I just want pause very briefly here to put on my medievalist hat, as people reading this review have probably read some of the rest of this blog, and say that none of the effigies in the Temple Church are crusaders, but you can see where the sentiment was coming from. Les Luscomb met Vera at the Temple Church the following day. He brought his friend Thomas White, Thomas and Vera were engaged three weeks later and married for 37 years. Thomas went on to be a prominent member of parliament and Australian High Commissioner to London- where he was knighted- and it was in her role as his wife that Vera’s path and the book’s narrative continues.
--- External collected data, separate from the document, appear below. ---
(** Match project by name (fuzzy, contains match): the [projectId] local. *)
Definition resolveProjectId (input : Input) (ctx : Ctx) : option string :=
  if truthy (in_project_name input) then
    project_id <$>
      JsArray.find (λ p,
        includes (toLowerCase (project_name p))
                 (toLowerCase (default "" (in_project_name input))))
        (projects ctx)
  else None.

(** Match initial workflow state. *)
Definition resolveStateId (input : Input) (ctx : Ctx) : option string :=
  if truthy (in_status input) then
    state_id <$>
      JsArray.find (λ s,
        String.eqb (toLowerCase (state_name s))
                   (toLowerCase (default "" (in_status input))))
        (states ctx)
  else None.

(** [createInput] as it stands when [createLinearIssue] is called. *)
Definition parentCreateInput (input : Input) (ctx : Ctx) : IssueCreateInput :=
  {| new_teamId := teamId ctx;
     new_title := in_title input;
     new_description := whenTruthy (in_description input);
     new_priority := in_priority input;
     new_dueDate := whenTruthy (in_due_date input);
     new_projectId := resolveProjectId input ctx;
     new_stateId := resolveStateId input ctx;
     new_parentId := None |}.

(** [subInput] for one entry of [input.subtasks]. *)
Definition subtaskCreateInput (ctx : Ctx) (parentId : string)
    (projectId : option string) (sub : Subtask) : IssueCreateInput :=
  {| new_teamId := teamId ctx;
     new_title := sub_title sub;
     new_description := whenTruthy (sub_description sub);
     new_priority := sub_priority sub;
     new_dueDate := whenTruthy (sub_due_date sub);
     new_projectId := whenTruthy projectId;
     new_stateId := None;
     new_parentId := Some parentId |}.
This is not to say that Vera was only his wife. She certainly supported him, but she kept up her volunteer work. When World War II broke out, the Whites had both spoken out against appeasement, Vera set up and ran the Bureau again, but this time from Melbourne rather than London. It feels like an injustice to skate over this part of her life, which was filled with the same complexities as World War I and was instrumental in establishing structures that are still used by the Red Cross today, but like the book I can not cover all aspects of Vera’s life in a review. She was a woman of vision, determination, education, insight, incredible organisation, authority and deep compassion. She was also clearly a woman of her times, she was deeply dedicated to Empire and England, militaristic, pro conscription in both WWI referendums (a concept I can’t understand from someone who saw the suffering first hand), and I found her vision of ANZACs of noble crusaders uncomfortable, but that is again reading this book as a medievalist first. She and White dedicated the rest of their lives to the memorialisation of the ANZACS and all those who fought as heroes. She was at the core of the creation of the ANZAC legend, so it is ironic that her story and the story of the many dedicated (mainly female) volunteers has been lost from the narrative.
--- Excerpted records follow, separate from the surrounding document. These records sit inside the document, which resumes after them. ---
(** [get] never looks at the flag: it does in a locked world what it does
    in the same world unlocked, and changes neither. *)
Lemma get_ignores_lock w key default b :
  MemoryManager.get key default (with_locked b w)
  = ((MemoryManager.get key default w).1,
     with_locked b (MemoryManager.get key default w).2).
Proof.
  run_cases; congruence.
Qed.

Lemma get_keeps_world w key default :
  (MemoryManager.get key default w).2 = w.
Proof.
  run_cases; congruence.
Qed.

Lemma lock_locks w :
  MemoryManager.lock w = (Ok tt, with_locked true w).
Proof. done. Qed.

Lemma unlock_unlocks w :
  MemoryManager.unlock w = (Ok tt, with_locked false w).
Proof. done. Qed.

End lock_flag.

(** C1. The specification has every operation but [get] refused in a
    locked index. The code checks the flag in [set], [clear], [save] and
    [load] (the lemmas above) and not in [delete]: in a locked index
    [delete] of a mapped key returns a boolean instead of raising, and the
    entry is gone from the mapping. *)
Theorem locked_delete_not_refused w key filename :
  _locked w = true ->
  _memory w !! key = Some filename ->
  exists b w',
    MemoryManager.delete key w = (Ok b, w') /\
    _locked w' = true /\
    _memory w' = delete key (_memory w) /\
    _memory w' <> _memory w.
Proof.
  intros Hlocked Hkey.
  assert (delete key (_memory w) <> _memory w) as Hne.
  { intros E. apply (f_equal (fun m => m !! key)) in E.
    rewrite lookup_delete_eq, Hkey in E. discriminate. }
  run_methods. rewrite Hkey.
  destruct (files w !! _); simpl; eauto 10.
Qed.

(** ** get, set and delete *)

(** C6. A key that is not mapped yields the default. For a mapped key,
    each way the blob can fail to come back (the file is missing, the vault
    holds no key, the token does not verify, the text is not JSON) raises
    the [RuntimeError] that names the key, and only a blob that was read,
    decrypted and parsed yields a value. *)
Theorem get_spec {L : Library} w key default :
  (_memory w !! key = None ->
     MemoryManager.get key default w = (Ok default, w)) /\
  (forall filename, _memory w !! key = Some filename ->
     let filepath := os_path_join (path w) filename in
     (files w !! filepath = None ->
        MemoryManager.get key default w
        = (Raise (ReadFailure key (FileNotFoundError filepath)), w)) /\
     (forall token, files w !! filepath = Some token ->
        _fernet w = None ->
        MemoryManager.get key default w
        = (Raise (ReadFailure key StorageLocked), w)) /\
     (forall token k, files w !! filepath = Some token ->
        _fernet w = Some k ->
        fernet_decrypt k token = None ->
        MemoryManager.get key default w
        = (Raise (ReadFailure key AuthenticationFailed), w)) /\
     (forall token k data msg, files w !! filepath = Some token ->
        _fernet w = Some k ->
        fernet_decrypt k token = Some data ->
        json_loads data = inl msg ->
        MemoryManager.get key default w
        = (Raise (ReadFailure key (JSONDecodeError msg)), w)) /\
     (forall token k data v, files w !! filepath = Some token ->
        _fernet w = Some k ->
        fernet_decrypt k token = Some data ->
        json_loads data = inr v ->
        MemoryManager.get key default w = (Ok v, w))).
Proof.
  split; [intros H; run_methods; by rewrite H|].
  intros filename H filepath. subst filepath.
  repeat split; intros; run_methods; rewrite H;
    repeat match goal with E : _ = _ |- _ => rewrite E; simpl end; done.
Qed.

(** C7. [delete] of an unmapped key returns false. For a mapped key the
    entry leaves the mapping whether or not the file can be removed; the
    outcome is true when the file was there and false when it was not, and
    in both cases a later [get] of the key yields the default. *)
Theorem delete_spec {L : Library} w key :
  (_memory w !! key = None -> MemoryManager.delete key w = (Ok false, w)) /\
  (forall filename, _memory w !! key = Some filename ->
     let filepath := os_path_join (path w) filename in
     let popped := with_memory (delete key (_memory w)) w in
     (is_Some (files w !! filepath) ->
        MemoryManager.delete key w
        = (Ok true, with_files (delete filepath (files w)) popped)) /\
     (files w !! filepath = None ->
        MemoryManager.delete key w = (Ok false, popped)) /\
     (forall default,
        MemoryManager.get key default (MemoryManager.delete key w).2
        = (Ok default, (MemoryManager.delete key w).2))).
Proof.
  split.
  - intros H. run_methods. by rewrite H.
  - intros filename H filepath popped. subst filepath popped.
    split; [|split].
    + intros [c Hc]. run_methods. by rewrite H, Hc.
    + intros Hc. run_methods. by rewrite H, Hc.
    + intros default. run_methods. rewrite H.
      destruct (files w !! _) eqn:E; simpl; by rewrite lookup_delete_eq.
Qed.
Vera does a good job telling the story of Vera’s life and I would like to note the excellent index, but it hovers in the difficult territory of trying to be both a readable, enjoyable biography and a useful reference book. It doesn’t quite achieve either. It is in many ways hampered by the fullness of Vera’s life, some sections feel skated over, a laundry list of achievements rather than a story and examination. Vera tries to ride too many horses; telling Vera’s story, telling the Red Cross’s story, examining her family dynamic and Alfred Deakin, exploring broader military history, Thomas White’s story, even the Bureau’s story. Any of these could have been a book by themselves, and I found myself wanting to know more, to be move involved in the narrative. I also wanted more from Vera herself in her own words integrated into the narrative (as there was clearly been a lot of access to letters, diaries etc). For me, the section that could have been sacrificed to allow more space for the others would have been Vera’s years in Germany and Budapest, and her early tours of England, which while formative, simply aren’t as interesting as her later life. At 210 pages Vera is not a long book, and this has meant the sacrifice of depth in some areas.
All that being said Vera Deakin and the Red Cross does a wonderful job bringing Vera out of the shadows and placing her back at the heart of the ANZAC story, and the formation of the Red Cross- right where she belongs.